PROBLEM TO SOLVE — Search the entries for lines that contain the word "VArrc", and report each one found.

Dataset records
(* ===== verification/Mqtt.v ===== *)
(** * MQTT data of the broker

    The packet structures of include/pub_handler.h and the fields of the nng
    packet structures (topic_node, packet_subscribe, packet_unsubscribe) the
    handlers use, with the numeric codes of the MQTT standard. *)

From Stdlib Require Import ZArith Lia.
From stdpp Require Import base numbers list gmap option.
From S2P Require Import Prelude.

Local Open Scope Z_scope.

(** ** Codes of the MQTT standard *)

Definition SUCCESS : Z := 0x00.
Definition GRANTED_QOS_2 : Z := 0x02.
Definition UNSPECIFIED_ERROR : Z := 0x80.
Definition PROTOCOL_ERROR : Z := 0x82.
Definition TOPIC_FILTER_INVALID : Z := 0x8F.
Definition PACKET_IDENTIFIER_IN_USE : Z := 0x91.

Definition MQTT_PROTOCOL_VERSION_v311 : Z := 4.
Definition MQTT_PROTOCOL_VERSION_v5 : Z := 5.

(** Control packet types: the high nibble of a packet's first byte. *)
Definition PUBLISH : Z := 3.
Definition PUBACK : Z := 4.
Definition PUBREC : Z := 5.
Definition PUBREL : Z := 6.
Definition PUBCOMP : Z := 7.
Definition SUBACK : Z := 9.
Definition UNSUBACK : Z := 11.

(** Message tags of the broker ([nng_msg_cmd_type]). *)
Inductive cmd_type :=
| CMD_UNKNOWN | CMD_CONNECT | CMD_CONNACK | CMD_PUBLISH | CMD_PUBLISH_V5
| CMD_PUBACK | CMD_PUBREC | CMD_PUBREL | CMD_PUBCOMP
| CMD_SUBSCRIBE | CMD_SUBACK | CMD_UNSUBSCRIBE | CMD_UNSUBACK
| CMD_PINGREQ | CMD_PINGRESP | CMD_DISCONNECT | CMD_AUTH | CMD_DISCONNECT_EV.

#[export] Instance cmd_type_eq_dec : EqDecision cmd_type.
Proof. solve_decision. Defined.

(** MQTT 5 property identifiers the handlers look up. *)
Definition MESSAGE_EXPIRY_INTERVAL : Z := 0x02.
Definition SUBSCRIPTION_IDENTIFIER : Z := 0x0B.
Definition TOPIC_ALIAS : Z := 0x23.

(** ** Fixed header *)

Record fixed_header := FixedHeader {
  fh_retain : Z;
  fh_qos : Z;
  fh_dup : Z;
  fh_packet_type : Z;
  fh_remain_len : Z
}.

Definition fixed_header_ok (h : fixed_header) : Prop :=
  0 <= fh_retain h < 2 /\ 0 <= fh_qos h < 4 /\ 0 <= fh_dup h < 2 /\
  0 <= fh_packet_type h < 16.

(** The first byte of the bit-field structure: retain is its lowest bit. *)
Definition fixed_header_byte (h : fixed_header) : Z :=
  Z.lor (Z.lor (Z.land (fh_retain h) 1) (Z.shiftl (Z.land (fh_qos h) 3) 1))
        (Z.lor (Z.shiftl (Z.land (fh_dup h) 1) 3) (Z.shiftl (Z.land (fh_packet_type h) 15) 4)).

Definition fixed_header_of_byte (b remain_len : Z) : fixed_header :=
  FixedHeader (Z.land b 1) (Z.land (Z.shiftr b 1) 3) (Z.land (Z.shiftr b 3) 1)
    (Z.land (Z.shiftr b 4) 15) remain_len.

(** ** PUBLISH packets *)

(** [struct mqtt_string]: NULL body is [None]. *)
Record mqtt_string := MqttString { ms_body : option bytes; ms_len : Z }.

Section WithProperty.
Variable property : Type.

Record publish_header := PublishHeader {
  ph_packet_id : Z;
  ph_topic_name : mqtt_string;
  ph_properties : option property;
  ph_prop_len : Z
}.

Record arrc_header := ArrcHeader {
  ah_packet_id : Z;
  ah_reason_code : Z;
  ah_properties : option property;
  ah_prop_len : Z
}.

(** [union variable_header]; [packet_id] is the first member of both arms. *)
Inductive variable_header :=
| VPublish (p : publish_header)
| VArrc (a : arrc_header).

Record mqtt_payload := MqttPayload { pl_data : option bytes; pl_len : Z }.

Record pub_packet_struct := PubPacket {
  pp_fixed_header : fixed_header;
  pp_var_header : variable_header;
  pp_payload : mqtt_payload
}.

(** A zero-allocated packet. *)
Definition zero_pub_packet : pub_packet_struct :=
  PubPacket (FixedHeader 0 0 0 0 0)
    (VPublish (PublishHeader 0 (MqttString None 0) None 0)) (MqttPayload None 0).

Definition var_packet_id (v : variable_header) : Z :=
  match v with VPublish p => ph_packet_id p | VArrc a => ah_packet_id a end.

(** The [publish] arm, read as the code reads it. *)
Definition var_publish (v : variable_header) : publish_header :=
  match v with
  | VPublish p => p
  | VArrc a => PublishHeader (ah_packet_id a) (MqttString None 0) (ah_properties a) (ah_prop_len a)
  end.

(** ** SUBSCRIBE and UNSUBSCRIBE packets *)

(** [tn_opts] is the subscription-options byte the node starts with. *)
Record topic_node := TopicNode {
  tn_opts : Z;
  tn_topic : mqtt_string;
  tn_reason_code : Z
}.

Definition tn_qos (t : topic_node) : Z := Z.land (tn_opts t) 3.
Definition tn_no_local (t : topic_node) : Z := Z.land (Z.shiftr (tn_opts t) 2) 1.
Definition tn_rap (t : topic_node) : Z := Z.land (Z.shiftr (tn_opts t) 3) 1.
Definition tn_retain_handling (t : topic_node) : Z := Z.land (Z.shiftr (tn_opts t) 4) 3.

Record packet_subscribe := PacketSubscribe {
  sp_packet_id : Z;
  sp_properties : option property;
  sp_prop_len : Z;
  sp_node : list topic_node
}.
End WithProperty.

Arguments PublishHeader {property}.
Arguments ph_packet_id {property}.
Arguments ph_topic_name {property}.
Arguments ph_properties {property}.
Arguments ph_prop_len {property}.
Arguments ArrcHeader {property}.
Arguments ah_packet_id {property}.
Arguments ah_reason_code {property}.
Arguments ah_properties {property}.
Arguments ah_prop_len {property}.
Arguments VPublish {property}.
Arguments VArrc {property}.
Arguments PubPacket {property}.
Arguments pp_fixed_header {property}.
Arguments pp_var_header {property}.
Arguments pp_payload {property}.
Arguments zero_pub_packet {property}.
Arguments var_packet_id {property}.
Arguments var_publish {property}.
Arguments PacketSubscribe {property}.
Arguments sp_packet_id {property}.
Arguments sp_properties {property}.
Arguments sp_prop_len {property}.
Arguments sp_node {property}.

(** ** C strings *)

(** A C string is its bytes up to the first NUL. *)
Fixpoint cstr (s : bytes) : bytes :=
  match s with
  | [] => []
  | b :: s' => if b =? 0 then [] else b :: cstr s'
  end.

Definition strchr (s : bytes) (c : Z) : bool := bool_decide (c ∈ cstr s).

(** [strncmp(s, pat, strlen(pat)) == 0] *)
Fixpoint strprefix (pat s : bytes) : bool :=
  match pat, s with
  | [], _ => true
  | p :: pat', b :: s' => (p =? b) && strprefix pat' s'
  | _ :: _, [] => false
  end.

(** ** Lemmas *)

Lemma fixed_header_byte_range h : fixed_header_ok h -> byte_ok (fixed_header_byte h).
Proof.
  destruct h as [r q d t l]. intros (? & ? & ? & ?). simpl in *.
  assert (r = 0 \/ r = 1) by lia. assert (d = 0 \/ d = 1) by lia.
  assert (q = 0 \/ q = 1 \/ q = 2 \/ q = 3) by lia.
  assert (t = 0 \/ t = 1 \/ t = 2 \/ t = 3 \/ t = 4 \/ t = 5 \/ t = 6 \/ t = 7 \/
          t = 8 \/ t = 9 \/ t = 10 \/ t = 11 \/ t = 12 \/ t = 13 \/ t = 14 \/ t = 15) by lia.
  destruct_or!; subst; vm_compute; intuition congruence.
Qed.

Lemma fixed_header_roundtrip h :
  fixed_header_ok h ->
  fixed_header_of_byte (fixed_header_byte h) (fh_remain_len h) = h.
Proof.
  destruct h as [r q d t l]. intros (? & ? & ? & ?). simpl in *.
  assert (r = 0 \/ r = 1) by lia. assert (d = 0 \/ d = 1) by lia.
  assert (q = 0 \/ q = 1 \/ q = 2 \/ q = 3) by lia.
  assert (t = 0 \/ t = 1 \/ t = 2 \/ t = 3 \/ t = 4 \/ t = 5 \/ t = 6 \/ t = 7 \/
          t = 8 \/ t = 9 \/ t = 10 \/ t = 11 \/ t = 12 \/ t = 13 \/ t = 14 \/ t = 15) by lia.
  destruct_or!; subst; reflexivity.
Qed.

Lemma cstr_id s : Forall (fun b => b <> 0) s -> cstr s = s.
Proof.
  induction 1 as [|b s Hb _ IH]; [done|]. simpl.
  rewrite (proj2 (Z.eqb_neq b 0)) by done. by rewrite IH.
Qed.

PROBLEM SOLUTION —
| VArrc (a : arrc_header).
  match v with VPublish p => ph_packet_id p | VArrc a => ah_packet_id a end.
  | VArrc a => PublishHeader (ah_packet_id a) (MqttString None 0) (ah_properties a) (ah_prop_len a)
Arguments VArrc {property}.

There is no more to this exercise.